Hong Kong’s Lai Charged With Endangering National Security
(Bloomberg) -- Hong Kong media tycoon and prominent pro-democracy activist Jimmy Lai was charged with colluding with foreign forces under the city’s sweeping new national security law and denied bail in a court appearance on Saturday.
Prosecutors told the West Kowloon Magistracy that Lai committed the offense -- calling for a foreign entity to impose sanctions or engage in hostile activities against Hong Kong or China-- between July 1 and Dec. 1 this year.
The case was adjourned to April 16 for the investigation to continue and for evidence, including about 1,000 Twitter posts, to be reviewed.
“It will be based on who he spoke with on Twitter and in interviews -- it basically looks like it’s all based on open press interviews,” said Mark Simon, Lai’s long-time personal assistant. “It would be more confidence boosting of the Hong Kong legal system if they had more to present than what was shown today.”
In early December, Lai, the 73-year-old founder of Next Digital Ltd. and owner of the pro-democracy Apple Daily newspaper, was denied bail on new charges relating to his dramatic August arrest under Hong Kong’s controversial new security measures.
The formal charges under the national security law, which Beijing forced on the city in late June after bypassing the local legislature, could prompt further criticism from the U.S. and the U.K., which both said the measure was an erosion of Hong Kong’s freedoms.
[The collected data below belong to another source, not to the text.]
(** X20.  In variant 1 the rotation is not kept within one turn: after [n]
    readings a quarter turn apart, each animated to its end, the rotation
    value and its target are 90 n degrees, and the heading shown is 90 n
    modulo 360. *)
Theorem variant1_rotation_accumulates (n : nat) :
  let s := run V1 mount (ProbeResolved true :: quarterTurns 0 n) in
  rotationDeg s = 90 * INR n /\ rotationTarget s = 90 * INR n /\
  heading s = clampHeadingDegrees (90 * INR n).
Proof.
  intros s.
  assert (H : rotationDeg s = 90 * INR n /\ rotationTarget s = 90 * INR n).
  { unfold s. rewrite run_cons.
    destruct (quarter_turns_run n 0 (step V1 mount (ProbeResolved true)))
      as (_ & Hv & Ht); try reflexivity; try (simpl; lra).
    split; assumption. }
  destruct H as [Hv Ht]. split; [exact Hv|]. split; [exact Ht|].
  rewrite <- Ht. symmetry. apply (target_follows_heading_run V1).
Qed.

(** ** More on the listener of variant 2 *)

Lemma rem_identity (a : R) : JS.rem a 360 = a <-> -360 < a < 360.
Proof.
  split; intros H.
  - rewrite <- H. apply rem_bounds.
  - destruct (Rle_or_lt 0 a).
    + apply (rem_unique_nonneg _ _ 0%Z); lra.
    + apply (rem_unique_neg _ _ 0%Z); lra.
Qed.

(** X21.  The target of variant 2 is the value read plus the shortest
    delta exactly when the value read is strictly between -360 and 360;
    outside, whole turns of the value are dropped. *)
Theorem variant2_target_agrees_within_a_turn (s : CompassState) (d : MagnetometerReading) :
  let delta := shortestDeltaDegrees (JS.rem (rotationDeg s) 360)
                 (headingFromMagnetometer2 d) in
  (rotationTarget (onSample2 s d) = rotationDeg s + delta
   <-> -360 < rotationDeg s < 360) /\
  rotationTarget (onSample2 s d)
  = rotationDeg s + delta - 360 * IZR (JS.trunc (rotationDeg s / 360)).
Proof.
  intros delta. rewrite onSample2_target. fold delta.
  pose proof (rem_identity (rotationDeg s)) as [H1 H2].
  split; [split; intros H|].
  - apply H1. lra.
  - rewrite (H2 H). reflexivity.
  - unfold JS.rem. ring.
Qed.

(** X22.  Variant 2 stores the rounded heading, and the card shows the
    number and the label that the unrounded heading would give. *)
Theorem variant2_shows_unrounded_heading (s : CompassState) (d : MagnetometerReading) :
  shownHeading (onSample2 s d) = JS.round (headingFromMagnetometer2 d) /\
  shownCardinal (onSample2 s d) = cardinalFromHeading (headingFromMagnetometer2 d).
Proof.
  unfold shownHeading, shownCardinal, onSample2, writeSample. cbv zeta. cbn [heading].
  split.
  - apply round_unique. lra.
  - apply cardinal_of_rounded. unfold headingFromMagnetometer2. apply clamp_range.
Qed.

(** * Rounding: normalisation and the shortest delta on doubles *)

Section DoubleFacts.
Local Open Scope Q_scope.

(** ** The error of one rounding *)

Lemma nearest_even_err q :
  - (1 # 2) <= inject_Z (Double.nearest_even q) - q <= 1 # 2.
Proof.
  unfold Double.nearest_even. cbv zeta.
  pose proof (Qfloor_le q) as Hl. pose proof (Qlt_floor q) as Hu.
  rewrite inject_Z_plus in Hu. change (inject_Z 1) with 1 in Hu.
  destruct (Qcompare_spec (q - inject_Z (Qfloor q)) (1 # 2)) as [E|E|E].
  - destruct (Z.even (Qfloor q)); rewrite ?inject_Z_plus;
      change (inject_Z 1) with 1; split; Lqa.lra.
  - split; Lqa.lra.
  - rewrite inject_Z_plus. change (inject_Z 1) with 1. split; Lqa.lra.
Qed.

Lemma ilog2_upper q k :
  (1 <= k)%Z -> Qabs q < 2 ^ k -> (Double.ilog2 q <= k - 1)%Z.
Proof.
  intros Hk Hq. unfold Double.ilog2. cbv zeta.
  destruct (Qle_bool 1 (Qabs q)) eqn:E.
  - apply Qle_bool_iff in E.
    assert (H1 : (1 <= Qfloor (Qabs q))%Z).
    { change 1%Z with (Qfloor 1). now apply Qfloor_resp_le. }
    assert (H2 : (Qfloor (Qabs q) < 2 ^ k)%Z).
    { rewrite Zlt_Qlt. rewrite Zpower_Qpower by lia.
      eapply Qle_lt_trans; [apply Qfloor_le | exact Hq]. }
    apply Z.log2_lt_pow2 in H2; lia.
  - pose proof (Z.log2_up_nonneg (Qceiling (/ Qabs q))). lia.
Qed.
Chinese and Hong Kong officials have defended the law as necessary to restore stability to the Asian financial hub after it was rocked by sometimes-violent protests throughout 2019.
Shares of Next Digital climbed as much as 18% on Friday after the reports Lai was to be charged. Hong Kong residents have piled into shares of the company to show support for Lai, including a more than 1,100% surge in two days after his arrest in August that propelled the stock to a seven-year high.
In a statement released late on Friday, Next Digital said it sees no “immediate material adverse impact” on its operations from the absence of Lai.
Lai is a prominent critic of Beijing and Hong Kong’s authorities, while his Apple Daily newspaper has vigorously championed the city’s protest movement. In an interview with Bloomberg TV in late May, he called on U.S. President Donald Trump to hammer Hong Kong’s economy to punish authorities for their imposition of the national security law.
“Our only salvation is for President Donald Trump to impose sanctions,” he said at the time, adding that the most impactful initial move would be to freeze the bank accounts of top Chinese officials. “We are very hopeful that by the weekend he will impose very draconian sanctions on China.”
His arrest and a dramatic police raid on the Apple Daily newsroom in August prompted an outcry from foreign governments including the U.K., which said the law was being used to crack down on press freedoms in the former British colony.
U.K. Prime Minister Boris Johnson’s spokesman, James Slack, said at the time that Lai’s arrest was “further evidence that the national security law is being used as a pretext to silence opposition.”